▼

(* ===== verification/Zombie.v ===== *)
(** * Session placeholders: the zombie section of [src/libecryptfs/main.c]

    A login session leaves a sleeping process behind; pairs of session and
    process ids live in a System V shared memory segment of 4096 bytes, in
    network order, ended by a pair of zeros, under a semaphore. *)

From S2P Require Import Prelude CLib Ecryptfs.

Definition ECRYPTFS_SHM_SIZE : Z := 4096.
Definition RETRY_LIMIT : nat := 3.
Definition sizeof_pid_t : Z := 4.
Definition EAGAIN : Z := 11.
Definition EIDRM : Z := 43.

(** ** The semaphore *)

(** A semaphore set of one semaphore: its value, and whether a [semop] has been
    done on it, which [sem_otime] tells. *)
Record sem_set := SemSet { sem_val : Z; sem_otime : bool }.
#[export] Instance sem_set_eq_dec : EqDecision sem_set.
Proof. solve_decision. Defined.

(** [semop(2)] of one operation, with [IPC_NOWAIT] where it lowers the value, on
    a set that may have been removed; [err] is an error it has for a reason of its
    own.  The set, what the call returns and [errno]. *)
Definition semop (op : Z) (err : option Z) (sem : option sem_set) : option sem_set * Z * Z :=
  match sem, err with
  | None, _ => (None, -1, EIDRM)
  | Some set, Some e => (Some set, -1, e)
  | Some set, None =>
      if sem_val set + op <? 0 then (Some set, -1, EAGAIN)
      else (Some (SemSet (sem_val set + op) true), 0, 0)
  end.

(** A process that uses the segment: outside, between the two calls that create
    a set, waiting for the creator of a set at a given iteration, at a given
    iteration of the loop of [zombie_semaphore_lock], or past it.  The number is
    the identifier of the set. *)
Inductive phase :=
  | Outside
  | Creating (sem_id : nat)
  | Opening (sem_id i : nat)
  | Locking (sem_id i : nat)
  | Inside (sem_id : nat).
#[export] Instance phase_eq_dec : EqDecision phase.
Proof. solve_decision. Defined.

(** [zombie_semaphore_get] after the exclusive [semget]: the new set is raised
    to one, or removed again. *)
Definition zombie_semaphore_init (err : option Z) (sem_id : nat) (sem : option sem_set)
    : option sem_set * phase :=
  let '(sem, rc, errno) := semop 1 err sem in
  if rc =? -1 then (None, Outside) else (sem, Locking sem_id 0).

(** One iteration of the loop of [zombie_semaphore_get] that waits for another
    process to do so; [junk] is what stands in [semid_ds] when [semctl] fails. *)
Definition zombie_semaphore_poll (junk : bool) (sem : option sem_set) (sem_id i : nat) : phase :=
  if (RETRY_LIMIT <=? i)%nat then Outside
  else if (match sem with Some set => sem_otime set | None => junk end) then Locking sem_id 0
  else Opening sem_id (S i).
Lemma sig_cache_correct_witness :
  let l := [lit "0123456789abcdef"; lit "00112233445566ff"] in
  @ecryptfs_check_sig calm_sys (<[lit "c" := sig_cache l]> ∅) (lit "00112233445566ff") (lit "c") 1 =
    Ok (0, 0) /\
  @ecryptfs_append_sig calm_sys (<[lit "c" := sig_cache l]> ∅) (lit "00112233445566ff") (lit "c") =
    Ok (0, <[lit "c" := sig_cache (l ++ [lit "00112233445566ff"])]> (<[lit "c" := sig_cache l]> ∅)).
Proof.
  apply (@sig_cache_correct calm_sys (<[lit "c" := sig_cache [lit "0123456789abcdef"; lit "00112233445566ff"]]> ∅)
    (lit "c") (lit "00112233445566ff") [lit "0123456789abcdef"; lit "00112233445566ff"] 1).
  - apply calm_sys_works.
  - reflexivity.
  - repeat constructor.
  - apply lookup_insert_eq.
Defined.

▲

**Task item**: Look through the entries above and find each line where the word "loop" occurs; copy those lines.

**Solution**:
    iteration of the loop of [zombie_semaphore_lock], or past it.  The number is
(** One iteration of the loop of [zombie_semaphore_get] that waits for another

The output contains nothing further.